Technology may also serve as a convenient "exit strategy," allowing physicians to circumvent uncomfortable or frustrating discussions with patients. For example, it's a lot easier to order a stress test than it is to sit down and discuss stress management with a patient.

Yet it is the health of the doctor-patient relationship that often determines whether healing will occur. This relationship is largely forged when patients are being interviewed and examined. Doctors who still use their ears and hands as their primary diagnostic instruments establish and nurture strong connections with their patients. The rest of us have allowed technology to become another wedge that divides us from our patients.
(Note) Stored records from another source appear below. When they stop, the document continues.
(** X8: in every session each call of [set_operating_conditions] is given
    a flowrate in [0.1, 10], a salinity in [0.01, 0.15] and an overall
    recovery in [0.1, 29/30]. *)
Theorem operating_conditions_in_range md es :
  Forall in_range (md_calls (run md fresh es)).
Proof.
  induction es as [|e es IH] using rev_ind; [by constructor|].
  rewrite run_snoc. destruct (is_click e) eqn:He.
  - destruct e; try discriminate.
    pose proof (well_bounded_run md fresh es well_bounded_fresh) as (Hs & Hf & Hr).
    destruct (click_new_calls in_range md (run md fresh es)) as (new & -> & Hnew).
    + by intros [].
    + intros sw fw Hsw Hfw.
      destruct (Hs sw Hsw) as (_ & _ & Hs1 & Hs2).
      destruct (Hf fw Hfw) as (_ & _ & Hf1 & Hf2).
      unfold pipeline_of, pipeline.
      destruct (recovery_widget (run md fresh es)) as [w|] eqn:Hw;
        repeat constructor; try done.
      * destruct (Hr w eq_refl) as (Hmin & _ & _ & Hlo & _). by rewrite <- Hmin.
      * destruct (Hr w eq_refl) as (_ & _ & Hmax & _ & Hhi).
        by apply Qcle_trans with (max w).
    + cbn. by apply Forall_app.
  - by rewrite react_calls.
Qed.

Lemma in_step_recovery_cell nb : in_step (recovery_cell nb).
Proof.
  unfold recovery_cell, in_step.
  destruct (salinity_widget nb) as [sw0|] eqn:Hsw0; cbn.
  - rewrite Hsw0. by intros sw w [= <-] [= <-].
  - rewrite Hsw0. by intros sw w [=].
Qed.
I am not crusading against progress. We all applaud the extraordinary benefits that medical technology has brought to our lives. However, we must also recognize that technology threatens important humanistic elements of the doctor-patient relationship. Our embrace of medical technology has taken us too far away from the bedside.

Patients want a doctor to whom they can talk. They beseech us to listen to them. How can we learn to do this better? Perhaps the stethoscopes dangling around our necks or stuffed into our pockets can remind us of this mission. The stethoscope, after all, is a listening instrument. Let it show us doctors again how to truly listen and not just hear.

Dr. Kirsch, a practicing gastroenterologist and freelance author, lives in Highland Heights, Ohio.